This project implements an MCP-compliant server that allows AI models to discover and invoke tools through a standardized protocol. The server is designed to be modular, with each tool implemented as a separate Python module.
Overview
what is MCP Server?
MCP Server is a scalable and modular implementation of the Model Context Protocol (MCP) that enables AI models to discover and invoke tools through a standardized protocol.
how to use MCP Server?
To use MCP Server, install the required dependencies using pip install -r requirements.txt, and then run the server with the command python -m src.server.
key features of MCP Server?
- Modular architecture allowing easy addition of new tools.
- Compliance with the Model Context Protocol for standardized tool invocation.
- Built using Python, making it accessible for developers familiar with the language.
use cases of MCP Server?
- Integrating various AI tools into a single server environment.
- Facilitating communication between AI models and external tools.
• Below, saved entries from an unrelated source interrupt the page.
(** * The SBEFIFO transfer engine (drivers/fsi/fsi-sbefifo.c)

    A shallow embedding of the driver's ring buffers, transfer queue, poll
    worker and client read/write paths, and the properties of the
    specification checked against it.  The second half of the definitions
    embeds the rest of that driver (readiness, the reset at probe time) and
    the bit-banged FSI master of drivers/fsi/fsi-master-gpio.c, with further
    properties of both at the end of the file.

    Conventions of the embedding.
    - C integers are [Z]; a [size_t] or [unsigned long] result is reduced
      modulo [2 ^ BITS_PER_LONG] where the C expression can wrap.
    - A pointer into [buf->buf] is the word offset from [buf->buf].
    - A 32-bit bus word is the number its four bytes spell in bus order, so
      [be32_to_cpu] of a raw word is the word itself and FIFO data, which the
      driver passes through untouched, is a list of such words.  A user
      buffer of [len] bytes ([len] a multiple of 4) is the list of its words.
    - Objects are never reused after [kfree]: a freed transfer keeps its last
      contents and is marked freed, so an access through a stale pointer
      reads what was last stored there. *)

From stdpp Require Import base numbers list relations.
From Stdlib Require Import ZArith Lia.

Open Scope Z_scope.

(** ** Kernel scaffolding *)

(** Width of [long], [size_t] and pointers on the 32-bit ARM service
    processors the driver is built for. *)
Definition BITS_PER_LONG : Z := 32.

Definition size_t (z : Z) : Z := z mod 2 ^ BITS_PER_LONG.

(** [(long) z]: the signed reading of an [unsigned long]. *)
Definition to_long (z : Z) : Z :=
  let u := z mod 2 ^ BITS_PER_LONG in
  if u <? 2 ^ (BITS_PER_LONG - 1) then u else u - 2 ^ BITS_PER_LONG.

Definition test_bit (nr : Z) (word : Z) : bool := Z.testbit word nr.
Definition set_bit (nr : Z) (word : Z) : Z := Z.setbit word nr.
Definition clear_bit (nr : Z) (word : Z) : Z := Z.clearbit word nr.

(** [min_t(size_t, a, b)] *)
Definition min_t (a b : Z) : Z := Z.min (size_t a) (size_t b).

(** [time_after(a, b)]: [(long)(b - a) < 0]. *)
Definition time_after (a b : Z) : bool := to_long (b - a) <? 0.

(** errno values of include/uapi/asm-generic/errno*.h *)
Definition ENOMEM : Z := 12.
Definition EAGAIN : Z := 11.
Definition EFAULT : Z := 14.
Definition ENODEV : Z := 19.
Definition EINVAL : Z := 22.
Definition ETIME : Z := 62.
Definition EPROTO : Z := 71.
Definition ERESTARTSYS : Z := 512.

(** [O_NONBLOCK] of include/uapi/asm-generic/fcntl.h (octal 04000). *)
Definition O_NONBLOCK : Z := 2048.

(** ** Ring buffer *)

Definition SBEFIFO_BUF_CNT : Z := 32.
Definition SBEFIFO_BUF_FULL : Z := 1.

Record sbefifo_buf := Buf {
  buf : list Z;      (* u32 buf[SBEFIFO_BUF_CNT] *)
  flags : Z;         (* unsigned long flags *)
  rpos : Z;          (* u32 *rpos, as an offset from buf *)
  wpos : Z           (* u32 *wpos, as an offset from buf *)
}.

Definition zeroed_buf : sbefifo_buf :=
  {| buf := replicate 32%nat 0; flags := 0; rpos := 0; wpos := 0 |}.

Definition sbefifo_buf_init (b : sbefifo_buf) : sbefifo_buf :=
  {| buf := buf b; flags := 0; rpos := 0; wpos := 0 |}.

Definition sbefifo_buf_nbreadable (b : sbefifo_buf) : Z :=
  let n :=
    if test_bit SBEFIFO_BUF_FULL (flags b) then SBEFIFO_BUF_CNT
    else if rpos b <=? wpos b then wpos b - rpos b
    else SBEFIFO_BUF_CNT - rpos b in
  size_t (Z.shiftl (size_t n) 2).

Definition sbefifo_buf_nbwriteable (b : sbefifo_buf) : Z :=
  let n :=
    if test_bit SBEFIFO_BUF_FULL (flags b) then 0
    else if wpos b <? rpos b then rpos b - wpos b
    else SBEFIFO_BUF_CNT - wpos b in
  size_t (Z.shiftl (size_t n) 2).

(** Update pointers and flags after doing a buffer read; the boolean is the
    function's return value. *)
Definition sbefifo_buf_readnb (b : sbefifo_buf) (n : Z) : bool * sbefifo_buf :=
  let fl := if n =? 0 then flags b else clear_bit SBEFIFO_BUF_FULL (flags b) in
  let rpos1 := rpos b + Z.shiftr n 2 in
  let rpos2 := if rpos1 =? SBEFIFO_BUF_CNT then 0 else rpos1 in
  (rpos2 =? wpos b,
   {| buf := buf b; flags := fl; rpos := rpos2; wpos := wpos b |}).

(** Update pointers and flags after doing a buffer write. *)
Definition sbefifo_buf_wrotenb (b : sbefifo_buf) (n : Z) : bool * sbefifo_buf :=
  let wpos1 := wpos b + Z.shiftr n 2 in
  let wpos2 := if wpos1 =? SBEFIFO_BUF_CNT then 0 else wpos1 in
  let fl := if wpos2 =? rpos b then set_bit SBEFIFO_BUF_FULL (flags b)
            else flags b in
  (rpos b =? wpos2,
   {| buf := buf b; flags := fl; rpos := rpos b; wpos := wpos2 |}).

(** [*p] for a word pointer [p] into the storage; a read outside the storage
    is read as 0. *)
Definition load_word (b : sbefifo_buf) (p : Z) : Z :=
  if p <? 0 then 0 else default 0 (buf b !! Z.to_nat p).

(** [*p = w]; a store outside the storage is dropped. *)
Definition store_word (b : sbefifo_buf) (p : Z) (w : Z) : sbefifo_buf :=
  {| buf := if p <? 0 then buf b else <[Z.to_nat p := w]> (buf b);
     flags := flags b; rpos := rpos b; wpos := wpos b |}.

(** [memcpy(dst, p, n)] out of the storage: the [n >> 2] words at [p]. *)
Definition load_words (b : sbefifo_buf) (p : Z) (n : Z) : list Z :=
  map (fun i => load_word b (p + Z.of_nat i)) (seq 0 (Z.to_nat (Z.shiftr n 2))).

(** [memcpy(p, src, n)] into the storage; a source shorter than [n] bytes is
    read as zero words beyond its end. *)
Fixpoint store_words (b : sbefifo_buf) (p : Z) (src : list Z) (k : nat)
  : sbefifo_buf :=
  match k with
  | O => b
  | S k' => store_words (store_word b p (default 0 (head src))) (p + 1)
              (tail src) k'
  end.

(** *** Interleavings of commits *)

Inductive buf_op :=
| commit_write (a : Z)
| commit_read (b : Z).

Definition buf_step (b : sbefifo_buf) (o : buf_op) : sbefifo_buf :=
  match o with
  | commit_write a => (sbefifo_buf_wrotenb b a).2
  | commit_read n => (sbefifo_buf_readnb b n).2
  end.

Definition word_aligned (n : Z) : Prop := Z.shiftl (Z.shiftr n 2) 2 = n.

(** A commit is admissible when it is a whole number of words and is bounded
    by what the buffer reports as writable, respectively readable. *)
Definition admissible (b : sbefifo_buf) (o : buf_op) : Prop :=
  match o with
  | commit_write a => word_aligned a /\ 0 <= a <= sbefifo_buf_nbwriteable b
  | commit_read n => word_aligned n /\ 0 <= n <= sbefifo_buf_nbreadable b
  end.
(** * Flower Shop signup and product API: a shallow embedding

    The development follows [signup.py] and [product.py].

    - Python [str] values are [string]s; a character is an [ascii], read as
      the code point of the same number (0..255).
    - A Python [dict] with [str] keys is a [gmap string _]; the product
      store, a JSON array, is a [list].
    - [time.time()] is a Python float; its readings are modelled by exact
      rationals [Q].  A product price is a [pyfloat]: a rational, an
      infinity or a NaN, compared as Python compares floats.
    - A handler runs in a state-and-exception monad over a [world]: the
      three JSON files, the clock, the random generator, the uuid source and
      the console.
    - The handlers are modelled on the files that they write themselves and
      on strings of code points below 256.  The loaders on every file
      ([Disk]) and the password check on every string of code points
      ([Unicode]) are modelled beside them, and shown to agree with them
      there. *)

From Stdlib Require Import Ascii String QArith Qround Lqa.
From stdpp Require Import gmap strings list fin_maps pretty.

Open Scope string_scope.

(** ** Regular expressions, as much of [re] as the code uses *)

Module Re.

(** One item of a pattern: [^], [$], one character of a class, or a class
    under [+]. *)
Inductive atom :=
| Bol
| Eol
| One (cls : ascii → bool)
| Many (cls : ascii → bool).

Definition pattern := list atom.

Definition in_range (lo hi c : ascii) : bool :=
  (nat_of_ascii lo <=? nat_of_ascii c)%nat && (nat_of_ascii c <=? nat_of_ascii hi)%nat.

(** [[A-Z]], [[a-z]] *)
Definition upper (c : ascii) : bool := in_range "A" "Z" c.
Definition lower (c : ascii) : bool := in_range "a" "z" c.

(** [\d] on the code points below 256, where the decimal digits of
    Unicode are 0-9 alone; [Unicode.digit] is the class on every code
    point. *)
Definition digit (c : ascii) : bool := in_range "0" "9" c.

(** The code points from 128 to 255 that [str.isalnum] accepts. *)
Definition latin1_alnum (c : ascii) : bool :=
  let n := nat_of_ascii c in
  (n =? 170)%nat || (n =? 178)%nat || (n =? 179)%nat || (n =? 181)%nat
  || (n =? 185)%nat || (n =? 186)%nat
  || ((188 <=? n)%nat && (n <=? 190)%nat)
  || ((192 <=? n)%nat && (n <=? 214)%nat)
  || ((216 <=? n)%nat && (n <=? 246)%nat)
  || ((248 <=? n)%nat && (n <=? 255)%nat).

(** [\w]: alphanumeric or underscore. *)
Definition word (c : ascii) : bool :=
  upper c || lower c || digit c || Ascii.eqb c "_" || latin1_alnum c.

(** [[\w\.-]] *)
Definition word_dot_dash (c : ascii) : bool :=
  word c || Ascii.eqb c "." || Ascii.eqb c "-".

Definition is_char (x c : ascii) : bool := Ascii.eqb c x.

Definition newline : ascii := ascii_of_nat 10.

(** [$] holds at the end of the string and just before a newline that is
    the last character. *)
Definition at_eol (s : string) : bool :=
  match s with
  | "" => true
  | String c "" => Ascii.eqb c newline
  | _ => false
  end.

(** [cls+] followed by the continuation [k]: greedy, with backtracking. *)
Fixpoint many (cls : ascii → bool) (k : nat → string → bool)
    (i : nat) (s : string) : bool :=
  match s with
  | "" => false
  | String c s' => cls c && (many cls k (S i) s' || k (S i) s')
  end.

(** Does the pattern match at index [i], where [s] is the rest of the
    subject from [i] on? *)
Fixpoint match_here (pat : pattern) (i : nat) (s : string) : bool :=
  match pat with
  | [] => true
  | Bol :: pat' => (i =? 0)%nat && match_here pat' i s
  | Eol :: pat' => at_eol s && match_here pat' i s
  | One cls :: pat' =>
      match s with
      | "" => false
      | String c s' => cls c && match_here pat' (S i) s'
      end
  | Many cls :: pat' => many cls (match_here pat') i s
  end.

Fixpoint search_from (pat : pattern) (i : nat) (s : string) : bool :=
  match_here pat i s ||
  match s with
  | "" => false
  | String _ s' => search_from pat (S i) s'
  end.

(** [bool(re.match(pat, s))] and [bool(re.search(pat, s))] *)
Definition re_match (pat : pattern) (s : string) : bool := match_here pat 0 s.
Definition re_search (pat : pattern) (s : string) : bool := search_from pat 0 s.

End Re.

(** ** Validation *)

(** [r"^[\w\.-]+@[\w\.-]+\.\w+$"] *)
Definition EMAIL_RE : Re.pattern :=
  [Re.Bol; Re.Many Re.word_dot_dash; Re.One (Re.is_char "@");
   Re.Many Re.word_dot_dash; Re.One (Re.is_char "."); Re.Many Re.word; Re.Eol].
- Enabling developers to create and manage custom tools easily.
FAQ from MCP Server?
- What is the purpose of MCP Server?
MCP Server allows AI models to interact with tools in a standardized way, enhancing their capabilities.
- How can I add new tools to the server?
You can add new tools by creating a new Python file in the
src/toolsdirectory and using the@tooldecorator.
- Is MCP Server open-source?
Yes, MCP Server is available on GitHub and can be modified as per your needs.